(** The endpoint cleans up only when the connection ends by
    [WebSocketDisconnect]: then it calls [manager.disconnect] once, last,
    and clears the match state of the user that call returns when there is
    one. When a frame does not parse the exception leaves the endpoint and
    neither call is made; nor are they made when the room does not exist. *)
Theorem cleanup_only_on_disconnect (chat_room : option (uid * uid))
    (uuid4 : nat -> id) (disconnected_user_id : value)
    frames :
  let run := websocket_endpoint truthy same chat_room uuid4 disconnected_user_id frames in
  List.filter is_cleanup (fst run) =
    match chat_room, snd run with
    | Some _, Returned =>
        Disconnect
          :: (if truthy disconnected_user_id
              then [ClearState disconnected_user_id]
              else [])
    | _, _ => []
    end.
Proof.
  unfold websocket_endpoint.
  destruct chat_room as [[user1_id user2_id]|]; [|done].
  pose proof (loop_cleanup user1_id user2_id uuid4 disconnected_user_id
                frames None 0%nat) as H.
  destruct (receive_loop truthy same user1_id user2_id uuid4 disconnected_user_id None
              0%nat frames) as [trace out].
  cbn [fst snd] in *. cbn. exact H.
Qed.

End ChatRelay.

(** * Further properties of the scoring engine, continued *)

(** ** Non-text entries in partial mode *)

(** In partial mode a list with a non-text entry is scored as if the entry
    were not there, except that the entries after it keep the dimensions of
    their own positions. *)
Theorem partial_mode_non_text_entry (before after : list pyobj) :
  exists mbti sc,
    calculate_partial_mbti (before ++ PyNone :: after) = Ok (mbti, sc)
    /\ forall t,
         In t (chars "EISNTFJP") ->
         get0 sc t
         = session_delta get_dimension_for_question (enumerate before) t
           + session_delta get_dimension_for_question
               (enumerate_from (Z.of_nat (length before) + 1) after) t.
Proof.
  eexists _, _. split; [apply calculate_partial_mbti_spec|].
  cbv zeta. intros t Ht. unfold session_scores.
  destruct (full_zeros t Ht) as [z Hz].
  destruct (zeros_eight_lookup _ _ Hz) as [-> _].
  rewrite get0_bump by (by eexists). unfold get0. rewrite Hz.
  rewrite non_text_entry_keeps_position. lia.
Qed.

(** ** Answers past the twelfth in final mode *)

Lemma analyze_single_answer_totals dim t1 t2 k (s : str) :
  In (dim, t1, t2, k) dimension_table ->
  exists r,
    analyze_single_answer s dim = Ok r
    /\ get0 (scores r) t1 = contribution s dim t1
    /\ get0 (scores r) t2 = contribution s dim t2.
Proof.
  intros Hin. eexists. split; [apply (analyze_single_answer_spec _ _ _ _ _ Hin)|].
  cbv zeta. cbn [scores].
  destruct (zeros_pair _ _ _ _ Hin) as [Hz1 Hz2].
  rewrite !get0_bump by (by eexists). unfold get0. rewrite Hz1, Hz2. lia.
Qed.

(** [run_analysis] has no end of the questionnaire: an answer at any index
    from 9 on, the thirteenth and later ones included, is scored as an
    answer to a JP question. *)
Theorem run_analysis_scores_late_answers_as_JP (i : Z) (d : gmap string Z)
    (s : str) :
  9 <= i -> full d ->
  exists r d',
    analyze_single_answer s "JP" = Ok r
    /\ run_analysis_body d (i, PyStr s) = Ok d'
    /\ get0 d' "J" = get0 d "J" + get0 (scores r) "J"
    /\ get0 d' "P" = get0 d "P" + get0 (scores r) "P".
Proof.
  intros Hi Hd.
  destruct (analyze_single_answer_totals "JP" "J" "P" 3%nat s
              ltac:(simpl; tauto)) as (r & Hr & HJ & HP).
  exists r. eexists. split; [exact Hr|].
  split; [by apply run_analysis_body_text|].
  rewrite (shadowed_get_dimension_for_question_from_9 i Hi), HJ, HP.
  rewrite !get0_bump by (apply Hd; simpl; tauto). done.
Qed.

Lemma run_analysis_scores_late_answers_as_JP_witness :
  exists r d',
    analyze_single_answer (py "!!!") "JP" = Ok r
    /\ run_analysis_body (zeros (chars "EISNTFJP")) (12, PyStr (py "!!!"))
       = Ok d'
    /\ get0 d' "J" = get0 (zeros (chars "EISNTFJP")) "J" + get0 (scores r) "J".
Proof.
  destruct (run_analysis_scores_late_answers_as_JP 12
              (zeros (chars "EISNTFJP")) (py "!!!") ltac:(lia) full_zeros)
    as (r & d' & Hr & Hd' & HJ & _).
  by exists r, d'.
Defined.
* * * *
About this task:
Every entry must be repeated exactly; none may be skipped.

Problem solution:
(** The endpoint cleans up only when the connection ends by
    [WebSocketDisconnect]: then it calls [manager.disconnect] once, last,
    and clears the match state of the user that call returns when there is
    one. When a frame does not parse the exception leaves the endpoint and
    neither call is made; nor are they made when the room does not exist. *)
Theorem cleanup_only_on_disconnect (chat_room : option (uid * uid))
    (uuid4 : nat -> id) (disconnected_user_id : value)
    frames :
  let run := websocket_endpoint truthy same chat_room uuid4 disconnected_user_id frames in
  List.filter is_cleanup (fst run) =
    match chat_room, snd run with
    | Some _, Returned =>
        Disconnect
          :: (if truthy disconnected_user_id
              then [ClearState disconnected_user_id]
              else [])
    | _, _ => []
    end.
Proof.
  unfold websocket_endpoint.
  destruct chat_room as [[user1_id user2_id]|]; [|done].
  pose proof (loop_cleanup user1_id user2_id uuid4 disconnected_user_id
                frames None 0%nat) as H.
  destruct (receive_loop truthy same user1_id user2_id uuid4 disconnected_user_id None
              0%nat frames) as [trace out].
  cbn [fst snd] in *. cbn. exact H.
Qed.

End ChatRelay.

(** * Further properties of the scoring engine, continued *)

(** ** Non-text entries in partial mode *)

(** In partial mode a list with a non-text entry is scored as if the entry
    were not there, except that the entries after it keep the dimensions of
    their own positions. *)
Theorem partial_mode_non_text_entry (before after : list pyobj) :
  exists mbti sc,
    calculate_partial_mbti (before ++ PyNone :: after) = Ok (mbti, sc)
    /\ forall t,
         In t (chars "EISNTFJP") ->
         get0 sc t
         = session_delta get_dimension_for_question (enumerate before) t
           + session_delta get_dimension_for_question
               (enumerate_from (Z.of_nat (length before) + 1) after) t.
Proof.
  eexists _, _. split; [apply calculate_partial_mbti_spec|].
  cbv zeta. intros t Ht. unfold session_scores.
  destruct (full_zeros t Ht) as [z Hz].
  destruct (zeros_eight_lookup _ _ Hz) as [-> _].
  rewrite get0_bump by (by eexists). unfold get0. rewrite Hz.
  rewrite non_text_entry_keeps_position. lia.
Qed.

(** ** Answers past the twelfth in final mode *)

Lemma analyze_single_answer_totals dim t1 t2 k (s : str) :
  In (dim, t1, t2, k) dimension_table ->
  exists r,
    analyze_single_answer s dim = Ok r
    /\ get0 (scores r) t1 = contribution s dim t1
    /\ get0 (scores r) t2 = contribution s dim t2.
Proof.
  intros Hin. eexists. split; [apply (analyze_single_answer_spec _ _ _ _ _ Hin)|].
  cbv zeta. cbn [scores].
  destruct (zeros_pair _ _ _ _ Hin) as [Hz1 Hz2].
  rewrite !get0_bump by (by eexists). unfold get0. rewrite Hz1, Hz2. lia.
Qed.

(** [run_analysis] has no end of the questionnaire: an answer at any index
    from 9 on, the thirteenth and later ones included, is scored as an
    answer to a JP question. *)
Theorem run_analysis_scores_late_answers_as_JP (i : Z) (d : gmap string Z)
    (s : str) :
  9 <= i -> full d ->
  exists r d',
    analyze_single_answer s "JP" = Ok r
    /\ run_analysis_body d (i, PyStr s) = Ok d'
    /\ get0 d' "J" = get0 d "J" + get0 (scores r) "J"
    /\ get0 d' "P" = get0 d "P" + get0 (scores r) "P".
Proof.
  intros Hi Hd.
  destruct (analyze_single_answer_totals "JP" "J" "P" 3%nat s
              ltac:(simpl; tauto)) as (r & Hr & HJ & HP).
  exists r. eexists. split; [exact Hr|].
  split; [by apply run_analysis_body_text|].
  rewrite (shadowed_get_dimension_for_question_from_9 i Hi), HJ, HP.
  rewrite !get0_bump by (apply Hd; simpl; tauto). done.
Qed.

Lemma run_analysis_scores_late_answers_as_JP_witness :
  exists r d',
    analyze_single_answer (py "!!!") "JP" = Ok r
    /\ run_analysis_body (zeros (chars "EISNTFJP")) (12, PyStr (py "!!!"))
       = Ok d'
    /\ get0 d' "J" = get0 (zeros (chars "EISNTFJP")) "J" + get0 (scores r) "J".
Proof.
  destruct (run_analysis_scores_late_answers_as_JP 12
              (zeros (chars "EISNTFJP")) (py "!!!") ltac:(lia) full_zeros)
    as (r & d' & Hr & Hd' & HJ & _).
  by exists r, d'.
Defined.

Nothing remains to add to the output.